The project will be delivered in partnership by Newcastle University, Northern Gas Networks, and National Energy Action (NEA). Experts from Newcastle University Business School and NEA, the national fuel poverty and energy efficiency charity, will work collaboratively to evaluate the factors driving the adoption of smart homes for energy and water efficiency.
Researchers will investigate the difficulties that low-income and vulnerable households face in making their homes more efficient. They will also investigate how these households use data and digital technologies to support their decarbonisation efforts.
This project is part of the Ofgem Strategic Innovation Fund (SIF) managed by UK Research and Innovation (UKRI), a new funding mechanism seeking ideas to transform energy networks in the race to net zero. The SIF will see businesses and academics work with energy networks on projects that will deliver benefits to consumers.
Professor Savvas Papagiannidis, David Goldman Prof of Innovation and Enterprise, and Professor Diana Gregory-Smith, forthcoming Professor of Marketing and Sustainability are the project leads from Newcastle University Business School.
Professor Papagiannidis said: “This project aims to systematise research related to smart homes when it comes to energy management, creating a framework of good practice. Considering the on-going energy crisis, making the most out of digital technologies in order to increase efficiency and effectiveness is of even greater importance than usual.”
Professor Gregory-Smith added: “Our project will bring key insights into the main factors that affect user/consumer behaviour, paving the way for interventions that can result in the adoption and diffusion of technologies. The findings and framework will inform the next phases we envisage for this project – the empirical validation, and deployment and implementation stages.”
Factors that support or limit the adoption of smart and digital technologies
Helen Stockton, Research Manager and Jess Cook, Project development Manager (Water Poverty) are the leads from NEA.
Helen Stockton said: “This important research will synthesise insights from academic and non-academic research into the critical factors that support or limit the adoption of smart and digital technologies.
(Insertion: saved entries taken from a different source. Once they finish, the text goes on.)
(* ===== verification/Xorg.v ===== *)
(** * The X connection (plugins/xorg/xorg.c)

    What a connection keeps of the X server: the atoms it has seen, the resource
    string of the screen and the keyboard mapping.  The X server is a parameter;
    a request sees its state and changes it.  The objects of the plugin are not in
    this file. *)

From Stdlib Require Import Ascii.
From S2P Require Import Prelude Text DiTypes Strings.

Local Open Scope Z_scope.

(** ** The X server

    The answer to a request: a reply, an X error, or nothing when the connection
    is broken. *)
Inductive reply (A : Type) : Type :=
  | Reply (a : A)
  | XError
  | NoReply.
Arguments Reply {A} a.
Arguments XError {A}.
Arguments NoReply {A}.

(** The state of the server and the requests of xorg.c.  [get_property] is asked
    for the first [4 * long_length] bytes of the resource string, and answers with
    the bytes after those, [change_property] replaces the string. *)
Class XServer := {
  xserver : Type;
  intern_atom : string → xserver → reply Z * xserver;
  get_atom_name : Z → xserver → reply string * xserver;
  get_resource_manager : Z → xserver → reply (Z * string) * xserver;
  change_resource_manager : string → xserver → bool * xserver
}.

(** Its extensions: their names, and the major opcode and first event of one. *)
Class XExtensions (X : XServer) := {
  list_extensions : xserver → option (list string) * xserver;
  query_extension : string → xserver → option (Z * Z) * xserver
}.

(** [struct di_atom_entry] *)
Record di_atom_entry := AtomEntry { ae_name : string; ae_atom : Z }.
The resulting framework we hope will support households to decarbonise while ensuring they live in warm and efficient homes at an affordable cost. This will be vital for ensuring the transition to net zero is fair and has households at its centre.”
Jess Cook added: “It’s important that future projects in this area don’t repeat work that has already taken place or make mistakes that have already been made. By creating a good-practice framework, future projects can learn from what has already been studied or tested, maximising the investment made, and hopefully expediting project timelines to engage more households on this topic sooner.”
The project will draw on Newcastle University’s expertise in energy systems research. The University is working in partnership with Northern Gas Networks, Northern Powergrid, Northumbrian Water to develop Integrated Transport Electricity Gas Research Laboratory (InTEGReL) as a test bed for future energy solutions. Specifically, the project will focus in on the new Customer Energy Village development which provides new research infrastructure which is a facsimile of existing housing stock common across the UK. Based in Low Thornley, Gateshead, it is the UK’s first multi-vector integrated energy systems research and demonstration facility investigating utility scale infrastructure.
Professor Brian Walker, Pro-Vice-Chancellor, Research Strategy & Resources, Newcastle University, said: ‘’Newcastle University is proud of the commitments it has made to support the transition to a netzero economy through our own Climate Action Plan, our education programmes, and through our research across a wide range of topics. This project exemplifies what universities can do in close collaboration with businesses who share our vision for a fair and sustainable future of energy supply. It could not come at a more significant time.’’
Keith Owen, Head of Systems Development at Northern Gas Networks said: “We’re delighted to have secured funding for this project which will be targeted specifically at the energy transition and ultimately to delivering zero carbon energy faster for customers.
“It’s an exciting time. We believe in a whole systems approach to decarbonising our energy system, where different energy types work together – gas, electricity and transport – to increase reliability, reduce costs and pass on benefits to energy customers.”